(Data extracted from a collection)
§ §

Lemma request_inv user off1 service off2 method off3 name offer :
  is_message p NETNOX_SSH_MSG_USERAUTH_REQUEST = true ->
  read_view p 1 = Ok (user, off1) -> read_view p off1 = Ok (service, off2) ->
  read_view p off2 = Ok (method, off3) ->
  view_is service NETNOX_SSH_SERVICE_CONNECTION = Ok true ->
  view_is method NETNOX_SSH_AUTH_METHOD_PUBLICKEY = Ok true ->
  srv_user_name user 65 = Ok name -> srv_parse_offer p off3 = Ok offer ->
  user_name_ok name /\ zlen (o_key offer) = 32 /\ 0 <= o_off offer <= zlen p /\
  (o_signed offer = 0 \/ o_signed offer = 1) /\
  ztake (o_off offer) p = message (offer_fields (o_signed offer) name (o_key offer)).
Proof.
  intros Hm R1 R2 R3 I1 I2 Hn Ho. apply view_is_bytes in I1, I2.
  destruct (user_name_inv _ _ Hn) as [Hu Hname].
  assert (Hp : exists rest, p = NETNOX_SSH_MSG_USERAUTH_REQUEST :: rest).
  { unfold is_message in Hm. destruct p as [|b rest]; [done|]. apply Z.eqb_eq in Hm as ->. by exists rest. }
  destruct Hp as [rest Hp]. assert (1 <= zlen p) by (rewrite Hp; simpl; lia).
  destruct (read_view_str p 1 user off1 name p_ok p_small ltac:(lia) R1 Hu) as (D1 & ? & ? & _).
  destruct (read_view_str p off1 service off2 _ p_ok p_small ltac:(lia) R2 I1) as (D2 & ? & _ & _).
  destruct (read_view_str p off2 method off3 _ p_ok p_small ltac:(lia) R3 I2) as (D3 & ? & _ & _).
  destruct (parse_offer_inv p off3 offer p_ok p_small ltac:(lia) Ho) as (D4 & Hs & Hk & ?).
  split; [auto|]. split; [done|]. split; [lia|]. split; [done|].
  assert (Hall : p = message (offer_fields (o_signed offer) name (o_key offer)) ++ zdrop (o_off offer) p).
  { assert (Hr : zdrop 1 p = rest) by (rewrite Hp; reflexivity). rewrite Hp at 1. rewrite <- Hr, D1, D2, D3, D4.
    unfold offer_fields. rewrite !message_cons. cbn [field_bytes].
    change (message []) with (@nil Z). by rewrite !app_nil_r, <- !app_assoc. }
  rewrite Hall at 1. apply ztake_app_exact. apply (f_equal length) in Hall.
  rewrite length_app in Hall. pose proof (zdrop_length p (o_off offer) ltac:(lia)). lia.
Qed.
End request.
(** The files by directory and name, the descriptor table, and a bound on how often
    signals will still interrupt a call. Nobody else changes the directory meanwhile,
    and a name in our own directory can be unlinked. *)
Class SeedFs (E : Type) `{SeedHost E} : Type := {
  files : E -> gmap (list Z * list Z) file_t;
  fds : E -> gmap Z desc;
  interrupts : E -> Z;
  interrupts_pos e : 0 <= interrupts e;
  (** the calls that change neither table *)
  same (e e' : E) : Prop := files e' = files e /\ fds e' = fds e /\
    interrupts e' <= interrupts e /\ c_geteuid e' = c_geteuid e;
  opendir_law dir e r e' : c_opendir dir e = (r, e') ->
    match r with
    | Some fd => fds e !! fd = None /\ files e' = files e /\ fds e' = <[fd := DirDesc dir]> (fds e) /\
                 interrupts e' <= interrupts e /\ c_geteuid e' = c_geteuid e
    | None => same e e'
    end;
  fstat_fd_law fd e r e' : c_fstat_fd fd e = (r, e') -> same e e' /\
    forall st d n pos f, r = Some st -> fds e !! fd = Some (FileDesc d n pos) ->
      files e !! (d, n) = Some f -> st = f_stat f;
  openat_law p d n e r e' : c_openat p n e = (r, e') -> fds e !! p = Some (DirDesc d) ->
    match r with
    | Opened fd => fds e !! fd = None /\ is_Some (files e !! (d, n)) /\ files e' = files e /\
                   fds e' = <[fd := FileDesc d n 0]> (fds e) /\
                   interrupts e' <= interrupts e /\ c_geteuid e' = c_geteuid e
    | NoEntry => files e !! (d, n) = None /\ same e e'
    | _ => same e e'
    end;
  create_law p d n e r e' : c_create p n e = (r, e') -> fds e !! p = Some (DirDesc d) ->
    match r with
    | Opened fd => fds e !! fd = None /\ files e !! (d, n) = None /\
                   (exists m u, files e' = <[(d, n) := mkFile m u []]> (files e)) /\
                   fds e' = <[fd := FileDesc d n 0]> (fds e) /\
                   interrupts e' <= interrupts e /\ c_geteuid e' = c_geteuid e
    | _ => same e e'
    end;
  random_law n e r e' : c_random n e = (r, e') -> same e e' /\
    match r with
    | ReadBytes bytes => zlen bytes <= Z.max 0 n
    | ReadErr EINTR => interrupts e' < interrupts e
    | _ => True
    end;
  write_fd_law fd data d n f e r e' : c_write_fd fd data e = (r, e') ->
    fds e !! fd = Some (FileDesc d n (zlen (f_content f))) -> files e !! (d, n) = Some f ->
    interrupts e' <= interrupts e /\ c_geteuid e' = c_geteuid e /\
    match r with
    | Wrote k => 0 < k -> k <= zlen data /\
        files e' = <[(d, n) := mkFile (f_mode f) (f_uid f) (f_content f ++ ztake k data)]> (files e) /\
        fds e' = <[fd := FileDesc d n (zlen (f_content f) + k)]> (fds e)
    | WriteErr EINTR => same e e' /\ interrupts e' < interrupts e
    | WriteErr _ => same e e'
    end /\
    match r with Wrote k => k <= 0 -> same e e' | _ => True end;
  read_fd_law fd k d n pos f e r e' : c_read_fd fd k e = (r, e') ->
    fds e !! fd = Some (FileDesc d n pos) -> files e !! (d, n) = Some f ->
    files e' = files e /\ interrupts e' <= interrupts e /\ c_geteuid e' = c_geteuid e /\
    match r with
    | ReadBytes bytes => zlen bytes <= k /\ bytes = ztake (zlen bytes) (zdrop pos (f_content f)) /\
        fds e' = <[fd := FileDesc d n (pos + zlen bytes)]> (fds e)
    | ReadEof => zdrop pos (f_content f) = [] /\ fds e' = fds e
    | ReadErr EINTR => fds e' = fds e /\ interrupts e' < interrupts e
    | ReadErr _ => fds e' = fds e
    end;
  fsync_law fd e r e' : c_fsync fd e = (r, e') -> same e e';
  close_fd_law fd e r e' : c_close_fd fd e = (r, e') -> files e' = files e /\ fds e' = delete fd (fds e) /\
    interrupts e' <= interrupts e /\ c_geteuid e' = c_geteuid e;
  unlinkat_law p d n e : fds e !! p = Some (DirDesc d) ->
    files (c_unlinkat p n e) = delete (d, n) (files e) /\ fds (c_unlinkat p n e) = fds e /\
    interrupts (c_unlinkat p n e) <= interrupts e /\ c_geteuid (c_unlinkat p n e) = c_geteuid e
}.

Section spec.
Context {E : Type} `{SeedFs E}.

Lemma same_refl e : same e e.
Proof. by split_and!. Qed.

(** The 32 byte loop: [G] holds of what was read so far, [R] when it fails. *)
Lemma fill_32_spec get (G : list Z -> E -> Prop) (R : E -> Prop) e :
  (forall out e r e', G out e -> zlen out < 32 -> get (32 - zlen out) e = (r, e') ->
     match r with
     | ReadBytes ((_ :: _) as bytes) => G (out ++ bytes) e' /\ zlen bytes <= 32 - zlen out /\
                                        interrupts e' <= interrupts e
     | ReadErr EINTR => G out e' /\ interrupts e' < interrupts e
     | _ => R e'
     end) ->
  G [] e -> interrupts e < 2 ^ 61 ->
  wp (fill_32 get) (fun o e' => match o with
    | Ok (Some out) => G out e' /\ zlen out = 32
    | Ok None => R e'
    | _ => False end) e.
Proof.
  intros Hget HG Hi. unfold fill_32. apply (wp_loop _ (fun out e => G out e /\ zlen out <= 32)
    (fun out e => 32 - zlen out + interrupts e)).
  - clear e HG Hi. intros out e [HG Hl]. destruct (Z.ltb_spec (zlen out) 32) as [Hlt|Hge].
    + apply wp_bind, wp_ask. intros r e' Hr. cbn [ok_or]. specialize (Hget out e r e' HG Hlt Hr).
      pose proof (interrupts_pos e').
      destruct r as [[|b bytes]| |[]]; apply wp_ret; simpl; try done.
      * destruct Hget as (HG' & Hb & Hi). rewrite length_app. simpl length in *. split_and!; try done; lia.
      * destruct Hget as [HG' Hi]. split_and!; try done; lia.
    + apply wp_ret. simpl. split; [done|lia].
  - done.
  - pose proof (interrupts_pos e). change (Z.pos forever) with (2 ^ 62). simpl. lia.
Qed.

Lemma random_seed_spec e : interrupts e < 2 ^ 61 ->
  wp random_seed (fun o e' => same e e' /\
    match o with Ok (Some out) => zlen out = 32 | Ok None => True | _ => False end) e.
Proof.
  intros Hi. eapply wp_mono.
  - apply (fill_32_spec _ (fun _ e' => same e e') (fun e' => same e e')); [|apply same_refl|done].
    intros out e1 r e2 (F1 & D1 & I1 & U1) Hl Hr. destruct (random_law _ _ _ _ Hr) as [(F2 & D2 & I2 & U2) Hb].
    assert (Hs : same e e2) by (split_and!; congruence || lia).
    destruct r as [[|b bytes]| |[]]; try done. split; [done|]. split; [lia|done].
  - intros o e' Ho. by destruct o as [[out|]| | |].
Qed.

(** What is known of the file behind a descriptor. *)
Definition has_file (fd : Z) (key : list Z * list Z) (pos : Z) (f : file_t) (e : E) : Prop :=
  fds e !! fd = Some (FileDesc key.1 key.2 pos) /\ files e !! key = Some f.

Definition private (euid : Z) (f : file_t) : Prop :=
  S_ISREG (f_mode f) = true /\ f_uid f = euid /\ has_bits (f_mode f) 63 = false.

Lemma private_file_stat euid size f : private_file euid size (Some (f_stat f)) = true ->
  private euid f /\ zlen (f_content f) = size.
Proof.
  unfold private_file, private. simpl. intros Hp. apply andb_prop in Hp as [Hp Hs].
  apply andb_prop in Hp as [Hp Hb]. apply andb_prop in Hp as [Hr Hu].
  apply negb_true_iff in Hb. split_and!; try done; lia.
Qed.

(** Reading: the bytes come from the position, which moves. *)
Lemma read_32_spec fd key f e : has_file fd key 0 f e -> interrupts e < 2 ^ 61 ->
  wp (fill_32 (c_read_fd fd)) (fun o e' =>
    files e' = files e /\ delete fd (fds e') = delete fd (fds e) /\ c_geteuid e' = c_geteuid e /\
    interrupts e' <= interrupts e /\
    match o with
    | Ok (Some out) => zlen out = 32 /\ ztake 32 (f_content f) = out /\ has_file fd key 32 f e'
    | Ok None => True
    | _ => False end) e.
Proof.
  intros [Hd Hf] Hi.
  set (K := fun e' => files e' = files e /\ delete fd (fds e') = delete fd (fds e) /\ c_geteuid e' = c_geteuid e /\
    interrupts e' <= interrupts e).
  eapply wp_mono.
  - apply (fill_32_spec _ (fun out e' => K e' /\ ztake (zlen out) (f_content f) = out /\
      zlen out <= zlen (f_content f) /\ has_file fd key (zlen out) f e') K); [| |done].
    + intros out e1 r e2 ((F1 & D1 & U1 & I1) & Ht & Hle & Hd1 & Hf1) Hl Hr.
      destruct (read_fd_law _ _ _ _ _ _ _ _ _ Hr Hd1 ltac:(rewrite <- surjective_pairing; exact Hf1)) as (F2 & I2 & U2 & Hres).
      assert (HK : forall fds', delete fd fds' = delete fd (fds e1) -> fds e2 = fds' -> K e2)
        by (intros fds' ? ?; unfold K; split_and!; congruence || lia).
      assert (HK' : forall d, fds e2 = <[fd := d]> (fds e1) -> K e2)
        by (intros d Hd2; refine (HK _ _ Hd2); apply delete_insert_eq).
      assert (Hsame : fds e2 = fds e1 -> K e2) by (intros; by apply (HK (fds e1))).
      destruct r as [[|b bytes]| |[]]; try (apply Hsame, Hres); [apply (HK' _ (proj2 (proj2 Hres)))| |].
      * destruct Hres as (Hb & Heq & Hd2). set (new := b :: bytes) in *.
        pose proof (f_equal length Heq) as Hlen. unfold ztake, zdrop in Hlen. rewrite length_take, length_drop in Hlen.
        split; [|split; [lia|done]]. split; [by apply (HK' _ Hd2)|]. rewrite length_app.
        split; [|split; [lia|]].
        -- rewrite Heq at 2. rewrite <- Ht at 2. unfold ztake, zdrop. rewrite take_take_drop. f_equal. lia.
        -- split; [|congruence]. rewrite Hd2, lookup_insert_eq. do 2 f_equal. lia.
      * destruct Hres as [Hd2 Hi2]. split; [|done]. split; [by apply Hsame|].
        split_and!; try done. split; congruence.
    + split; [by unfold K|]. split_and!; try done; simpl; lia.
  - intros o e' Ho. destruct o as [[out|]| | |]; try done.
    + destruct Ho as ((HK & Ht & Hle & Hh) & Hl). rewrite Hl in *. destruct HK as (? & ? & ? & ?). by split_and!.
    + destruct Ho as (? & ? & ? & ?). by split_and!.
Qed.

(** Writing: whatever was written is in the file, all of it on success. *)
Lemma write_32_spec fd d n m u seed e :
  has_file fd (d, n) 0 (mkFile m u []) e -> zlen seed = 32 -> interrupts e < 2 ^ 61 ->
  wp (write_32 fd seed) (fun o e' => exists pos,
    let f := mkFile m u (ztake pos seed) in
    has_file fd (d, n) pos f e' /\ files e' = <[(d, n) := f]> (files e) /\
    delete fd (fds e') = delete fd (fds e) /\ interrupts e' <= interrupts e /\
    c_geteuid e' = c_geteuid e /\ match o with Ok ok => ok = true -> pos = 32 | _ => False end) e.
Proof.
  intros Hh Hl Hi. unfold write_32.
  apply (wp_loop _ (fun pos e' => 0 <= pos <= 32 /\ has_file fd (d, n) pos (mkFile m u (ztake pos seed)) e' /\
    files e' = <[(d, n) := mkFile m u (ztake pos seed)]> (files e) /\
    delete fd (fds e') = delete fd (fds e) /\ interrupts e' <= interrupts e /\ c_geteuid e' = c_geteuid e)
    (fun pos e' => 32 - pos + interrupts e')).
  - intros pos e1 (Hp & [Hd1 Hf1] & F1 & D1 & I1 & U1).
    assert (Hpos : zlen (f_content (mkFile m u (ztake pos seed))) = pos)
      by (simpl; rewrite ztake_length; lia).
    destruct (Z.ltb_spec pos 32) as [Hlt|Hge].
    2:{ apply wp_ret. simpl. exists pos. split_and!; try done. intros _. lia. }
    apply wp_bind, wp_ask. intros r e2 Hr. cbn [ok_or].
    assert (Hd1' := Hd1). simpl in Hd1'. rewrite <- Hpos in Hd1'.
    destruct (write_fd_law _ _ _ _ _ _ _ _ Hr Hd1' Hf1) as (I2 & U2 & Hres & Hz). rewrite Hpos in Hres.
    pose proof (interrupts_pos e2).
    assert (Hsame : files e2 = files e1 -> fds e2 = fds e1 ->
      has_file fd (d, n) pos (mkFile m u (ztake pos seed)) e2 /\
      files e2 = <[(d, n) := mkFile m u (ztake pos seed)]> (files e) /\
      delete fd (fds e2) = delete fd (fds e) /\ interrupts e2 <= interrupts e /\ c_geteuid e2 = c_geteuid e).
    { intros F2 D2. unfold has_file. rewrite F2, D2. split_and!; try done; [lia|congruence]. }
    destruct r as [k|[]]; [destruct (Z.gtb_spec k 0) as [Hk|Hk]|..]; apply wp_ret; simpl.
    + destruct (Hres ltac:(lia)) as (Hkl & F2 & D2). simpl in F2. rewrite zdrop_length in Hkl by lia.
      rewrite F1, insert_insert_eq, ztake_zdrop_app in F2 by lia.
      split; [|lia]. split; [lia|]. unfold has_file. rewrite F2, D2. simpl.
      rewrite !lookup_insert_eq, delete_insert_eq. split_and!; try done; [lia|congruence].
    + exists pos. destruct (Hz Hk) as (F2 & D2 & _). destruct (Hsame F2 D2) as (? & ? & ? & ? & ?). by split_and!.
    + destruct Hres as [(F2 & D2 & _) ?]. split; [split; [lia|by apply Hsame]|lia].
    + exists pos. destruct Hres as (F2 & D2 & _). destruct (Hsame F2 D2) as (? & ? & ? & ? & ?). by split_and!.
    + exists pos. destruct Hres as (F2 & D2 & _). destruct (Hsame F2 D2) as (? & ? & ? & ? & ?). by split_and!.
    + exists pos. destruct Hres as (F2 & D2 & _). destruct (Hsame F2 D2) as (? & ? & ? & ? & ?). by split_and!.
  - destruct Hh as [Hd Hf]. split_and!; try done; try lia. by rewrite insert_id.
  - pose proof (interrupts_pos e). change (Z.pos forever) with (2 ^ 62). lia.
Qed.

§ §

**WORK TO COMPLETE**
In the entries above, restate word for word the lines between the one holding "destruct (parse_offer_inv p" and the one holding "assert (Hall : p", inclusive, and nothing besides.

**RESULT BELOW**
  destruct (parse_offer_inv p off3 offer p_ok p_small ltac:(lia) Ho) as (D4 & Hs & Hk & ?).
  split; [auto|]. split; [done|]. split; [lia|]. split; [done|].
  assert (Hall : p = message (offer_fields (o_signed offer) name (o_key offer)) ++ zdrop (o_off offer) p).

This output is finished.